§ **GOAL OF THE EXERCISE**
For the entries below, the result should be an exact transcription of the lines from the one with "[destruct (Nat.eqb_spec (length" up to and including the one with "- apply from_arrays_no_source. right.", and only those.

§ **MATERIAL FOR THIS TASK**
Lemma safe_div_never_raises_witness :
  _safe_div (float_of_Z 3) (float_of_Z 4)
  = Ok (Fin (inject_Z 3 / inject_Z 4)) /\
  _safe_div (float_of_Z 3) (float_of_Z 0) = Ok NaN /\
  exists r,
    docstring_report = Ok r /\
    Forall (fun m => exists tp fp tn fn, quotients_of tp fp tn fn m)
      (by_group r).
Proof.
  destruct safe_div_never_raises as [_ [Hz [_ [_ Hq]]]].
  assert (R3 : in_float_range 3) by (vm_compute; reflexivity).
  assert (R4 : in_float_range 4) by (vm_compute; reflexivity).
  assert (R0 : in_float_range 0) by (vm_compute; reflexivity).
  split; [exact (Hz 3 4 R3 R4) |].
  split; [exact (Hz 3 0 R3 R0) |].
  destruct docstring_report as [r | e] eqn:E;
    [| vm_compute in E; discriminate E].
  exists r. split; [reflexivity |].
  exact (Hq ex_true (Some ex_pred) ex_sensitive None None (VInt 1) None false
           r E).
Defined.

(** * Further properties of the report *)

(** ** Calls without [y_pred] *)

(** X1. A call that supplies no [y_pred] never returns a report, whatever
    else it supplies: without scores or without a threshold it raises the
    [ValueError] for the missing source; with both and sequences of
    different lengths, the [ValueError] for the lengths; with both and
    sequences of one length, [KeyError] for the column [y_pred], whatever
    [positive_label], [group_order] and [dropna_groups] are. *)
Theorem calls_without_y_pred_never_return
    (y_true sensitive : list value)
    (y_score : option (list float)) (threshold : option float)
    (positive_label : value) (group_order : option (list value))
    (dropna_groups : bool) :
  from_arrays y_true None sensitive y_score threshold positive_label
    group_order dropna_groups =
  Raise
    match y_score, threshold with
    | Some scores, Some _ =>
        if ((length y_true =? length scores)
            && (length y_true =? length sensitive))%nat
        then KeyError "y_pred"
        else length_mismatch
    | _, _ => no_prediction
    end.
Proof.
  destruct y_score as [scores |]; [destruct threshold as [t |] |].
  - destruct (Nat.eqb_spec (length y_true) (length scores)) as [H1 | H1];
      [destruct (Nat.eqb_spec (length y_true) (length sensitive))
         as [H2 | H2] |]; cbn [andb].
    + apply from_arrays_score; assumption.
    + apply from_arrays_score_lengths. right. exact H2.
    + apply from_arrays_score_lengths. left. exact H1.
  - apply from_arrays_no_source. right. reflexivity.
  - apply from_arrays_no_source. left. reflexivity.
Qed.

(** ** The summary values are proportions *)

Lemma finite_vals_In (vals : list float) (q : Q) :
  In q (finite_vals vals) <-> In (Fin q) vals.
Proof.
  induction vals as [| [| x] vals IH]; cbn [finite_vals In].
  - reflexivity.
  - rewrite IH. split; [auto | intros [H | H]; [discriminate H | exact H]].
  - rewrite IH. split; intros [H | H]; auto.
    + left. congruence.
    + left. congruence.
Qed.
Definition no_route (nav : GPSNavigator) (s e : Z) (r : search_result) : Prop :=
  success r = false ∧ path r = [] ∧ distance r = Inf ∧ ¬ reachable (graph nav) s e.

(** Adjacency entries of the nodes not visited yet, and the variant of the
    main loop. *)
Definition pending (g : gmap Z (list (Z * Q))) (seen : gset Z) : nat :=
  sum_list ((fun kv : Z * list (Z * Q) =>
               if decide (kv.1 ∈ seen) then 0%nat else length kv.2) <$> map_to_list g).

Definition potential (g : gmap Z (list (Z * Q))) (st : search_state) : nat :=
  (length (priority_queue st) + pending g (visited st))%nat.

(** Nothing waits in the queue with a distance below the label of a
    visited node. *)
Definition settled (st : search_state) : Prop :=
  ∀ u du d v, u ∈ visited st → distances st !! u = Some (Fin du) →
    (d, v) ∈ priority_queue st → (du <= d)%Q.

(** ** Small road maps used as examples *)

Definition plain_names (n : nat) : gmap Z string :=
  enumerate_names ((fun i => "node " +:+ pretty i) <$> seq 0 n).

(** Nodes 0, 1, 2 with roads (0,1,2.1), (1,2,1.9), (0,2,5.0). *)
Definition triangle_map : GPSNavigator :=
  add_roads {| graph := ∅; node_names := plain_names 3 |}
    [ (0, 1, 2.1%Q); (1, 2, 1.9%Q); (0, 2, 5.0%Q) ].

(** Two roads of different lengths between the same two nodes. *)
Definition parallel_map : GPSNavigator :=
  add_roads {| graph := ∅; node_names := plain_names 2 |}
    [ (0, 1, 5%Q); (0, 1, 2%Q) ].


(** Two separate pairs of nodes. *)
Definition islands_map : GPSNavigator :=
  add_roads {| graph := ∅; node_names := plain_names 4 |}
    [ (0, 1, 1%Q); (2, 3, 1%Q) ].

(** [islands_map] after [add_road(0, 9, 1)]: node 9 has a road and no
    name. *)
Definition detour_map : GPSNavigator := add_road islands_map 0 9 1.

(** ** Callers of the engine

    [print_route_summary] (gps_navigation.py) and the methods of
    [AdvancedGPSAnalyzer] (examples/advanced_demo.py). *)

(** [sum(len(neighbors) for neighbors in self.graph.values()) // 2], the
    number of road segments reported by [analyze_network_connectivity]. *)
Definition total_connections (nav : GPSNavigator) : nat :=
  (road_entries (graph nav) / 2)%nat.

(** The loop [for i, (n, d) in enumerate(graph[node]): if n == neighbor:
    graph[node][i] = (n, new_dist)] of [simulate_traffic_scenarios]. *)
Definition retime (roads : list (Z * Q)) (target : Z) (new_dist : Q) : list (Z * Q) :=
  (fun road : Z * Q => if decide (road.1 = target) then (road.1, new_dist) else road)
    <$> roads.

§ **PROBLEM SOLUTION**
      [destruct (Nat.eqb_spec (length y_true) (length sensitive))
         as [H2 | H2] |]; cbn [andb].
    + apply from_arrays_score; assumption.
    + apply from_arrays_score_lengths. right. exact H2.
    + apply from_arrays_score_lengths. left. exact H1.
  - apply from_arrays_no_source. right. reflexivity.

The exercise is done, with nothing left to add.